After its new extension, which increased its computing power fourfold, the Jean Zay supercomputer is now capable of 125.9 million billion operations per second. Hosted and operated by the CNRS’s Institute for Development and Resources in Intensive Scientific Computing (IDRIS), Jean Zay, which was acquired by the French Grand Équipement National de Calcul Intensif (GENCI), has become one of France’s most powerful supercomputers. The official inauguration of this extension, which was announced by the French President, was held on Tuesday, 13 May 2025.

The Jean Zay supercomputer was put into service in 2019. It replaced its predecessor Turing, whose computing power it increased tenfold. To meet the growing needs of the artificial intelligence community, it subsequently integrated successive extensions that improved its performance and functionalities. The fourth of these was announced in June 2023 by French President Emmanuel Macron during the VivaTech trade show. 

Acquired by GENCI from the European manufacturer Eviden after a competitive dialogue procedure, Jean Zay 4 now has 125.9 petaflops of 64-bit computing power, corresponding to 125.9 million billion operations per second. If all of humanity counted at the rate of one operation per second, it would take 182 days to calculate what the Jean Zay supercomputer can do in one second. The supercomputer’s storage capacity also increased, reaching the order of 100 petabytes.
Thousands of research projects have already used Jean Zay for free, hence the importance of Jean Zay 4’s resources for academic research teams, start-ups, and large companies. Some projects are highly emblematic, and enjoy international renown. To illustrate this enthusiasm, three scientific projects were presented during the inauguration: 

  • Polymathic, the project by François Lanusse, a CNRS researcher at the Astrophysique, Instrumentation, Modélisation Laboratory (CNRS/CEA/Université Paris-Cité), applies deep learning and generative AI technologies to astronomical observations of the Universe on a large scale;
  • The Owkin start-up project led by research engineer Jean-Baptiste Schiratti develops more solid and generalisable AI models for detecting pathologies, notably for untangling semantic content and texture in images from microscopes;
  • The project by the start-up Pleias is led by its co-founder Pierre-Carl Langlais. It offers improved application of large language models, doing so offline and with traceability of information sources that is compatible with the new EU AI Act.

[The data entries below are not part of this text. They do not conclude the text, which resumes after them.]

(** * endedupe: the sequencer lock of [s3index.py]

    A shallow embedding of [endedupe/s3index.py]: the [S3Lock] class, which
    keeps one lock record per S3 key in a DynamoDB table, and
    [handle_notification_if_up_to_date], the retry loop that decides whether
    a notification is processed or skipped.

    The DynamoDB table is the one piece of shared mutable state.  It is
    modelled as a finite map from the partition key to the stored item, and
    the three boto3 calls the module makes ([get_item], conditional
    [put_item], [update_item]) act on it one item at a time, atomically, as
    the DynamoDB API documents them.

    The handler runs among other clients of the table.  Two views are given:
    - one invocation, with a schedule of what the others have written by the
      time each of its requests arrives ([World], [EnvStep]); the handler is
      a function of that world, written as the source is;
    - any number of invocations interleaved call by call on one table
      ([System], [sys_step]), each advancing through the program points of
      the handler ([Pc], [step]); [handle_steps] relates the two. *)

From Stdlib Require Import String Ascii ZArith List.
From stdpp Require Import base option strings gmap list.

Local Open Scope string_scope.
Local Open Scope Z_scope.
Local Open Scope list_scope.

(** ** Python values and exceptions *)

(** The exceptions that can travel through [s3index.py].  All of them are
    subclasses of Python's [Exception], so [except Exception] catches each. *)
Inductive Exception :=
| ItemLockedException
| ClientError (code : string)
| KeyError (key : string)
| OtherException (name : string).

Global Instance Exception_eq_dec : EqDecision Exception.
Proof. solve_decision. Defined.

(** The result of running a piece of Python: a value, a raised exception, or
    no result at all: the bound on the iterations of the [while True] loop
    was reached, or a callback never came back. *)
Inductive Res (A : Type) :=
| Return (a : A)
| Raise (e : Exception)
| OutOfFuel.
Arguments Return {A} a.
Arguments Raise {A} e.
Arguments OutOfFuel {A}.

(** ** DynamoDB items *)

(** Attribute values: the module stores Python [str] (DynamoDB type S) and,
    on a roll back to the unseen state, Python [None] (DynamoDB type NULL). *)
Inductive AttributeValue :=
| Str (s : string)
| Null.

Global Instance AttributeValue_eq_dec : EqDecision AttributeValue.
Proof. solve_decision. Defined.

Abbreviation Item := (gmap string AttributeValue).
Abbreviation Table := (gmap string (gmap string AttributeValue)).

(** Python truthiness of an attribute value: [if locked:]. *)
Definition truthy (v : AttributeValue) : bool :=
  match v with
  | Str s => negb (String.eqb s "")
  | Null => false
  end.

(** An attribute read back into Python: [Optional[str]]. *)
Definition to_python (v : AttributeValue) : option string :=
  match v with
  | Str s => Some s
  | Null => None
  end.

(** A Python [Optional[str]] serialised by boto3. *)
Definition to_attribute (o : option string) : AttributeValue :=
  match o with
  | Some s => Str s
  | None => Null
  end.

(** Condition expressions, as far as [lockForSequencer] uses them. *)
Inductive Condition :=
| attribute_not_exists (path : string)
| CondEq (path : string) (value : AttributeValue)
| CondAnd (a b : Condition)
| CondOr (a b : Condition).

(** A condition is evaluated against the item currently stored under the
    key; when there is none, against the empty item: no attribute exists and
    every comparison is false.  Two values are equal when they have the same
    type and the same content (so NULL equals NULL). *)
Fixpoint eval_condition (c : Condition) (current : Item) : bool :=
  match c with
  | attribute_not_exists path =>
      match current !! path with None => true | Some _ => false end
  | CondEq path value =>
      match current !! path with
      | Some v => bool_decide (v = value)
      | None => false
      end
  | CondAnd a b => eval_condition a current && eval_condition b current
  | CondOr a b => eval_condition a current || eval_condition b current
  end.

(** [SET a = :x, b = :y] with the values substituted, applied left to right. *)
Fixpoint apply_set (sets : list (string * AttributeValue)) (item : Item) : Item :=
  match sets with
  | [] => item
  | (a, v) :: rest => apply_set rest (<[a := v]> item)
  end.

(** ** The module's constants *)

Definition FIELD_SEQUENCER : string := "sequencer".
Definition FIELD_KEY : string := "s3key".
Definition FIELD_LOCK_STATUS : string := "lock_status".
Definition FIELD_UPDATED_BY : string := "updated_by".

Definition LOCK_VALUE_LOCKED : string := "locked".
Definition LOCK_VALUE_UNLOCKED : string := "".

Definition OUTCOME_OUT_OF_DATE : Z := 1.
Definition OUTCOME_PROCESSED : Z := 2.

(** ** Notifications *)

(** The three entries of the EventBridge event that the handler reads:
    [event['detail']['object']['sequencer']],
    [event['detail']['bucket']['name']] and
    [event['detail']['object']['key']]. *)
Record Event := {
  detail_object_sequencer : string;
  detail_bucket_name : string;
  detail_object_key : string;
}.

(** ** The world: the shared table, the other clients, the calls made *)

(** Store errors that are not a failed condition: boto3 raises them from any
    call, whatever the request. *)
Inductive ServiceFault :=
| Throttled
| InternalError
| ConnectionLost.

Definition fault_exception (f : ServiceFault) : Exception :=
  match f with
  | Throttled => ClientError "ProvisionedThroughputExceededException"
  | InternalError => ClientError "InternalServerError"
  | ConnectionLost => OtherException "EndpointConnectionError"
  end.

(** What has happened by the time a request of this worker reaches the
    table: the writes of the other clients since this worker's previous
    request, and whether the request itself fails in the service. *)
Record EnvStep := {
  others : Table → Table;
  fault : option ServiceFault;
}.

(** The calls this worker makes, in order (a ghost trace). *)
Inductive Call :=
| GetItem (key : string)
| PutItem (item : Item) (cond : Condition)
| UpdateItem (key : string) (sets : list (string * AttributeValue))
| Backoff
| Processing (event : Event).

Record World := {
  table : Table;
  env : list EnvStep;
  trace : list Call;
}.

(** The world as the worker's next request finds it.  When no step is
    scheduled the worker is alone and the service is healthy. *)
Definition arrive (w : World) : World * option ServiceFault :=
  match env w with
  | [] => (w, None)
  | s :: rest =>
      ({| table := others s (table w); env := rest; trace := trace w |},
       fault s)
  end.

Definition log (c : Call) (w : World) : World :=
  {| table := table w; env := env w; trace := trace w ++ [c] |}.

Definition with_table (t : Table) (w : World) : World :=
  {| table := t; env := env w; trace := trace w |}.

(** ** A state and exception monad over the world *)

Definition M (A : Type) : Type := World → Res A * World.

Definition ret {A} (a : A) : M A := λ w, (Return a, w).
Definition raise {A} (e : Exception) : M A := λ w, (Raise e, w).
Definition bind {A B} (m : M A) (k : A → M B) : M B := λ w,
  match m w with
  | (Return a, w1) => k a w1
  | (Raise e, w1) => (Raise e, w1)
  | (OutOfFuel, w1) => (OutOfFuel, w1)
  end.

Global Instance M_ret : MRet M := @ret.
Global Instance M_bind : MBind M := λ A B k m, bind m k.

(** Lifting a pure outcome (a callback that returns or raises). *)
Definition lift {A} (r : Res A) : M A := λ w, (r, w).

(** ** The DynamoDB table resource *)

(** The item stored under [key], as DynamoDB hands it out: an item always
    carries its own partition key. *)
Definition lookup_item (t : Table) (key : string) : option Item :=
  (λ item, <[FIELD_KEY := Str key]> item) <$> t !! key.

(** One request: the other clients have moved on, the call is recorded, the
    service may fail, otherwise the operation runs atomically on the table. *)
Definition request {A} (c : Call) (op : Table → Res A * Table) : M A := λ w,
  let '(w1, f) := arrive w in
  let w2 := log c w1 in
  match f with
  | Some f => (Raise (fault_exception f), w2)
  | None => let '(r, t) := op (table w2) in (r, with_table t w2)
  end.

(** [table.get_item(Key={FIELD_KEY: key}, ConsistentRead=True)]: the
    response has an ['Item'] exactly when an item is stored. *)
Definition get_item (key : string) : M (option Item) :=
  request (GetItem key) (λ t, (Return (lookup_item t key), t)).

(** [table.put_item(Item=item, ConditionExpression=cond, ...)]: replaces the
    whole item when the condition holds of the current one, and raises
    [ConditionalCheckFailedException] without writing when it does not. *)
Definition put_item (item : Item) (cond : Condition) : M () :=
  request (PutItem item cond) (λ t,
    match item !! FIELD_KEY with
    | Some (Str key) =>
        if eval_condition cond (default ∅ (lookup_item t key))
        then (Return (), <[key := item]> t)
        else (Raise (ClientError "ConditionalCheckFailedException"), t)
    | _ => (Raise (ClientError "ValidationException"), t)
    end).

(** [table.update_item(Key={FIELD_KEY: key}, UpdateExpression="SET ...")]:
    unconditional; it edits the stored item in place and creates it, with
    only the key and the assigned attributes, when there is none. *)
Definition update_item (key : string) (sets : list (string * AttributeValue)) : M () :=
  request (UpdateItem key sets) (λ t,
    (Return (),
     <[key := apply_set sets (default {[FIELD_KEY := Str key]} (lookup_item t key))]> t)).

(** [d[name]] on a Python dict. *)
Definition subscript (item : Item) (name : string) : M AttributeValue :=
  match item !! name with
  | Some v => ret v
  | None => raise (KeyError name)
  end.

(** ** class S3Lock *)

Record S3Lock := {
  _key : string;
  _execution_id : string;
}.

(** [S3Lock.getCurrentSequencer]. *)
Definition getCurrentSequencer (self : S3Lock) : M (option string) :=
  response ← get_item (_key self);
  match response with
  | Some item =>
      locked ← subscript item FIELD_LOCK_STATUS;
      sequencer ← subscript item FIELD_SEQUENCER;
      if truthy locked then raise ItemLockedException
      else mret (to_python sequencer)
  | None => mret None
  end.

(** The condition of [lockForSequencer]:
    [attribute_not_exists(s3key) OR
     (sequencer = :old_sequencer and lock_status = :empty_lock)]. *)
Definition lock_condition (oldSequencer : option string) : Condition :=
  CondOr (attribute_not_exists FIELD_KEY)
         (CondAnd (CondEq FIELD_SEQUENCER (to_attribute oldSequencer))
                  (CondEq FIELD_LOCK_STATUS (Str LOCK_VALUE_UNLOCKED))).

Definition lock_item (self : S3Lock) (newSequencer : string) : Item :=
  <[FIELD_KEY := Str (_key self)]>
  (<[FIELD_SEQUENCER := Str newSequencer]>
  (<[FIELD_LOCK_STATUS := Str LOCK_VALUE_LOCKED]>
  (<[FIELD_UPDATED_BY := Str (_execution_id self)]> ∅))).

(** [S3Lock.lockForSequencer]. *)
Definition lockForSequencer (self : S3Lock) (oldSequencer : option string)
    (newSequencer : string) : M bool := λ w,
  match put_item (lock_item self newSequencer) (lock_condition oldSequencer) w with
  | (Raise (ClientError code), w1) =>
      if String.eqb code "ConditionalCheckFailedException"
      then (Return false, w1)
      else (Raise (ClientError code), w1)
  | (Raise e, w1) => (Raise e, w1)
  | (OutOfFuel, w1) => (OutOfFuel, w1)
  | (Return _, w1) => (Return true, w1)
  end.

(** [S3Lock.unlockAndRollBack]. *)
Definition unlockAndRollBack (self : S3Lock) (to_sequencer : option string) : M () :=
  update_item (_key self)
    [(FIELD_LOCK_STATUS, Str LOCK_VALUE_UNLOCKED);
     (FIELD_UPDATED_BY, Str (_execution_id self));
     (FIELD_SEQUENCER, to_attribute to_sequencer)].

(** [S3Lock.unlock]. *)
Definition unlock (self : S3Lock) : M () :=
  update_item (_key self)
    [(FIELD_LOCK_STATUS, Str LOCK_VALUE_UNLOCKED);
     (FIELD_UPDATED_BY, Str (_execution_id self))].

(** ** handle_notification_if_up_to_date *)

(** [oldsequencer is None or oldsequencer < sequencer], with Python's
    ordering of [str] (code point by code point; here byte by byte). *)
Definition is_older (oldsequencer : option string) (sequencer : string) : bool :=
  match oldsequencer with
  | None => true
  | Some old => String.ltb old sequencer
  end.

(** The default [backoff_fn]: [_backoff] sleeps for a random time below one
    second and returns. *)
Definition _backoff : Res () := Return ().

This version of the Jean Zay supercomputer with expanded capacities was produced by the French and European manufacturer Eviden (Atos Group). In addition to its converged HPC/AI1  computing power, Jean Zay is among Europe’s most eco-efficient supercomputers thanks to its graphic processors (GPU) provided by Nvidia, and next generation warm-water cooling proposed by Eviden. In addition, the installation’s residual heat is gathered to heat the equivalent of 1,500 households on the Plateau de Saclay. 

Thousands of projects will be able to harness this new tool free of charge for open research in language processing, multimodal computing, biomedical research, fundamental physics, climatology, new materials and energies, autonomous vehicles, decision support, agriculture, and culture, among others. All of these fields will take advantage of the possibilities offered by the supercomputer, especially for the training, specialisation, and inference of AI foundation models. 

A lever for accelerating French and European power in artificial intelligence, the Jean Zay supercomputer saw a 20-fold increase–thanks to the constant and exceptional support of its technical teams–in the annual number of AI projects selected over the last five years, rising from 72 in 2019 to more than 1,400 in 2024. It is among the machines with the most success in Europe in the field of AI. 

Jean Zay will also be central to the future European project AI Factory France, which will also be celebrated soon, and brings together GENCI, the CNRS, Inria, the CEA, AMIAD, CINES, France Universités, the 9 AI Clusters, French Tech, the HubFranceIA, and Station-F. This project offers infrastructure services for computing, support, training, teaching, and expertise for the French and European AI community. 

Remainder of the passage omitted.